Feng Chucheng, mitra di firma riset Plenum yang berbasis di Beijing, mengatakan pembicaraan antara regulator di kedua negara mengenai masalah audit sejauh ini hanya membuat sedikit kemajuan. Peluang untuk perubahan masih bisa terjadi karena ada rentang waktu tiga tahun, tetapi untuk saat ini, delisting untuk semua perusahaan China yang terdaftar di AS tetap merupakan skenario “probabilitas yang lebih tinggi”.
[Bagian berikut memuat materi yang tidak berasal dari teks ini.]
Lemma cow_page_ok fuel va t0 v : zlen (table v) < Z.of_nat fuel -> sharing v -> user_pages v -> user va ->
  tab v 4 root (take 3 (vpath va)) = Some t0 -> present (word v (t0 + 8 * idx 1 va)) = true ->
  let e := word v (t0 + 8 * idx 1 va) in
  exists b v', cow_page fuel (t0 + 8 * idx 1 va) e v = Some (b, v') /\
    if b : bool then
      exists f, frames_ok v' /\ zlen (table v') = zlen (table v) /\ words64 v' /\ f mod PAGE_SIZE = 0 /\ 0 < f /\
        f / PAGE_SIZE < zlen (table v) /\ frame_count v (f / PAGE_SIZE) = 0 /\
        (forall g, frame_count v' g = if g =? f / PAGE_SIZE then 1 else
           if g =? e / PAGE_SIZE then frame_count v g - 1 else frame_count v g) /\
        (forall b, b mod 8 = 0 -> word v' b = if b =? t0 + 8 * idx 1 va then own_entry f e else
           if b / PAGE_SIZE =? f / PAGE_SIZE then word v (table_addr e + (b - f)) else word v b)
    else sharing v' /\ mem v' = mem v /\ table v' = table v.
Proof.
  intros Hfu Hsh Hup Hva Ht0 Hpres e. change (present e = true) in Hpres. set (slot := t0 + 8 * idx 1 va) in *. pose proof (idx_range 1 va) as Hi.
  pose proof (sh_space v Hsh) as [Hok Htr]. pose proof (tr_table _ _ Htr _ t0 (vpath_idxs va 3) Ht0) as Hto.
  assert (page_entry v va = Some e) as Hpe by (unfold page_entry; rewrite Ht0; cbv zeta; fold slot e; by rewrite Hpres).
  destruct (up_ok v Hup va e Hva Hpe) as (He1 & He2 & He3). pose proof (sh_words v Hsh slot) as He64. fold e in He64.
  assert (t0 / PAGE_SIZE <> e / PAGE_SIZE) as Hte by (by apply (up_tab v Hup va e _ t0 Hva Hpe (vpath_idxs va 3))).
  unfold cow_page. pose proof (next_frame _ Hok). destruct (alloc_page_ok fuel v Hok ltac:(lia)) as (a & w & Ha & HE & _).
  rewrite (bind_run _ _ _ _ _ Ha). pose proof (sharing_alloc v a w Hsh HE) as Hshw. destruct HE as (Hokw & Hm & Hs & Hl & HE).
  destruct HE as [(-> & Htab & _)|(A1 & A2 & A3 & A4 & A5)]; [by exists false, w|].
  destruct (Z.eqb_spec a 0); [lia|]. assert (table_ok w a) as Haok by (split; [done|done|congruence|rewrite A5, Z.eqb_refl; lia]).
  assert (e / PAGE_SIZE <> a / PAGE_SIZE) as Hea by (intros E; rewrite E in He2; lia).
  assert (table_addr e / PAGE_SIZE = e / PAGE_SIZE) as Ef by (rewrite table_addr_div, Z.div_mul by done; done).
  assert (table_ok w (table_addr e)) as Hew.
  { split; [rewrite table_addr_div by done; by apply Z.mod_mul|rewrite table_addr_div by done; lia|rewrite Ef; lia|].
    rewrite Ef, A5. by destruct (Z.eqb_spec (e / PAGE_SIZE) (a / PAGE_SIZE)). }
  assert (copy_frame a (table_addr e) w = Some (tt, set_mem w (fill (mem w) a (fun i => word w (table_addr e + 8 * i)) 512))) as Hcp.
  { unfold copy_frame. pose proof (frame_access w a Hokw Haok) as F1. pose proof (frame_access w _ Hokw Hew) as F2.
    by rewrite F1, <- andb_assoc, F2. }
  rewrite (bind_run _ _ _ _ _ Hcp). set (w1 := set_mem w _).
  assert (forall b, b mod 8 = 0 -> word w1 b = if b / PAGE_SIZE =? a / PAGE_SIZE then word v (table_addr e + (b - a)) else word v b) as Hw1.
  { intros b Hb. unfold w1. rewrite word_fill by (done || divlia). change (8 * Z.of_nat 512) with PAGE_SIZE. rewrite in_frame by done.
    unfold word. rewrite Hm. destruct (_ =? _); [|done]. do 3 f_equal. divlia. }
  destruct (free_page_ok w1 e) as (w2 & H2 & Hok2 & [C1 C2 C3 _ _] & F2 & _);
    [by apply frames_ok_mem|divlia|change (table w1) with (table w); lia|].
  rewrite (bind_run _ _ _ _ _ H2).
  assert (forall g, frame_count w2 g = if g =? a / PAGE_SIZE then 1 else if g =? e / PAGE_SIZE then frame_count v g - 1 else frame_count v g) as Fc.
  { intros g. rewrite F2. change (frame_count w1 g) with (frame_count w g). rewrite A5.
    destruct (Z.eqb_spec g (e / PAGE_SIZE)) as [->|]; [|done]. destruct (Z.eqb_spec (e / PAGE_SIZE) (a / PAGE_SIZE)); [done|lia]. }
  assert (table_ok w2 t0) as Hto2.
  { destruct Hto as [K1 K2 K3 K4]. split; [done|done|rewrite C3; change (table w1) with (table w); congruence|]. rewrite Fc.
    destruct (Z.eqb_spec (t0 / PAGE_SIZE) (a / PAGE_SIZE)); [lia|]. by destruct (Z.eqb_spec (t0 / PAGE_SIZE) (e / PAGE_SIZE)). }
  unfold slot at 1. rewrite (bind_run _ _ _ _ _ (store_slot w2 t0 _ (own_entry a e) Hok2 Hto2 Hi)). fold slot.
  eexists true, _. split; [reflexivity|]. set (v' := set_mem w2 _). exists a.
  assert (0 <= a < 2 ^ 64) as Ha64 by (destruct Hok as [_ _ _ _ _ Hsz _ _]; divlia).
  assert (forall b, b mod 8 = 0 -> word v' b = if b =? slot then own_entry a e else
    if b / PAGE_SIZE =? a / PAGE_SIZE then word v (table_addr e + (b - a)) else word v b) as Hw.
  { intros b Hb. unfold v'. rewrite word_store by (try done; apply slot_aligned; apply Hto). rewrite (proj1 (own_entry_ok a e Ha64 A2)).
    destruct (b =? slot); [done|]. unfold word at 1. rewrite C1. by apply Hw1. }
  split_and!; try done; [by apply frames_ok_mem|change (table v') with (table w2); rewrite C3; done|].
  intros b. unfold word. cbn [mem set_mem v']. destruct (decide (b / 8 = slot / 8)) as [->|Hd].
  - rewrite lookup_insert_eq. cbn. apply Z.mod_pos_bound. lia.
  - rewrite lookup_insert_ne, C1 by done. change (0 <= word w1 b < 2 ^ 64).
    assert (word w1 b = word w1 (b / 8 * 8)) as -> by (unfold word; by rewrite Z.div_mul).
    rewrite Hw1 by (by apply Z.mod_mul). destruct (_ =? _); apply (sh_words v Hsh).
Qed.
Lemma user_refs_leads e : e ∈ user_refs v root -> exists q, user_half q /\ leads v root q e.
Proof.
  intros He. apply elem_of_flat_map in He as (i & Hi & He). apply elem_of_seqZ in Hi. cbv zeta in He.
  destruct (present (word v (root + 8 * i))) eqn:Ep; [|by apply not_elem_of_nil in He].
  destruct (root_entry_leads i ltac:(lia) Ep) as [Hl Ht]. apply elem_of_cons in He as [->|He].
  - exists [i]. split; [cbn; lia|done].
  - destruct (refs_leads v root 3 [i] _ e ltac:(lia) ltac:(constructor; [lia|constructor]) eq_refl Ht He) as (r & _ & Hr).
    exists ([i] ++ r). split; [cbn; lia|done].
Qed.

Lemma user_refs_nodup : NoDup (map frame (user_refs v root)).
Proof.
  unfold user_refs. rewrite map_flat_map. apply NoDup_flat_map; [apply NoDup_seqZ| |].
  - intros i Hi. apply elem_of_seqZ in Hi. cbv zeta. destruct (present (word v (root + 8 * i))) eqn:Ep; [|constructor].
    destruct (root_entry_leads i ltac:(lia) Ep) as [Hl Ht]. assert (idxs [i]) as Hidx by (constructor; [lia|constructor]).
    cbn [map]. apply NoDup_cons. split.
    + intros Hx. apply list_elem_of_In, in_map_iff in Hx as (e & Ef & He). apply list_elem_of_In in He.
      destruct (refs_leads v root 3 [i] _ e ltac:(lia) Hidx eq_refl Ht He) as (r & Hr & Hle).
      assert ([i] = [i] ++ r) as E by (apply (user_leads_inj _ _ (word v (root + 8 * i)) e); [cbn; lia|cbn; lia|exact Hl|done|done]).
      destruct r; [done|]. done.
    + apply (refs_nodup v root user_half 3 user_leads_inj [i]); [lia|done|done|done|]. intros r _. cbn. lia.
  - intros i j x Hi Hj Hx Hy. apply elem_of_seqZ in Hi, Hj.
    assert (forall i, 0 <= i < 256 -> x ∈ map frame (let e := word v (root + 8 * i) in if present e then e :: refs v 3 (table_addr e) else []) ->
      exists r e, leads v root (i :: r) e /\ frame e = x) as Hmem.
    { clear. intros i Hi Hx. cbv zeta in Hx. destruct (present (word v (root + 8 * i))) eqn:Ep; [|by apply not_elem_of_nil in Hx].
      destruct (root_entry_leads i ltac:(lia) Ep) as [Hl Ht]. cbn [map] in Hx. apply elem_of_cons in Hx as [->|Hx]; [by exists [], (word v (root + 8 * i))|].
      apply list_elem_of_In, in_map_iff in Hx as (e & <- & He). apply list_elem_of_In in He.
      destruct (refs_leads v root 3 [i] _ e ltac:(lia) ltac:(constructor; [lia|constructor]) eq_refl Ht He) as (r & _ & Hle). by exists r, e. }
    destruct (Hmem i ltac:(lia) Hx) as (r & e & H1 & E1), (Hmem j ltac:(lia) Hy) as (r' & e' & H2 & E2).
    assert (i :: r = j :: r') as E by (apply (user_leads_inj _ _ e e'); [cbn; lia|cbn; lia|done|done|congruence]). by injection E.
Qed.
“AS sedang mempertimbangkan apakah akan memberi China akses ke pasar modalnya, dan mengizinkan perdagangan perusahaan yang berbasis di China oleh orang AS dapat menimbulkan ancaman bagi keamanan nasional AS,” katanya. “Di bawah konteks persaingan strategis AS-China, segala sesuatu yang terkait dengan China telah ditingkatkan ke tingkat keamanan nasional.”

Kehilangan akses ke saluran pembiayaan yang berbasis di AS bisa menjadi pukulan berat. Meskipun perusahaan China dari raksasa e-commerce Alibaba hingga pengembang game NetEase dalam beberapa tahun terakhir telah menyelesaikan pencatatan sekunder di Hong Kong, perputaran yang relatif kecil di pusat keuangan Asia menunjukkan likuiditas yang lebih rendah dan minat investor untuk memperdagangkan saham. Yum China, misalnya, melihat lebih dari 90% dari volume omset terjadi di AS, meskipun terdaftar ganda di New York dan Hong Kong, menurut Su Morningstar.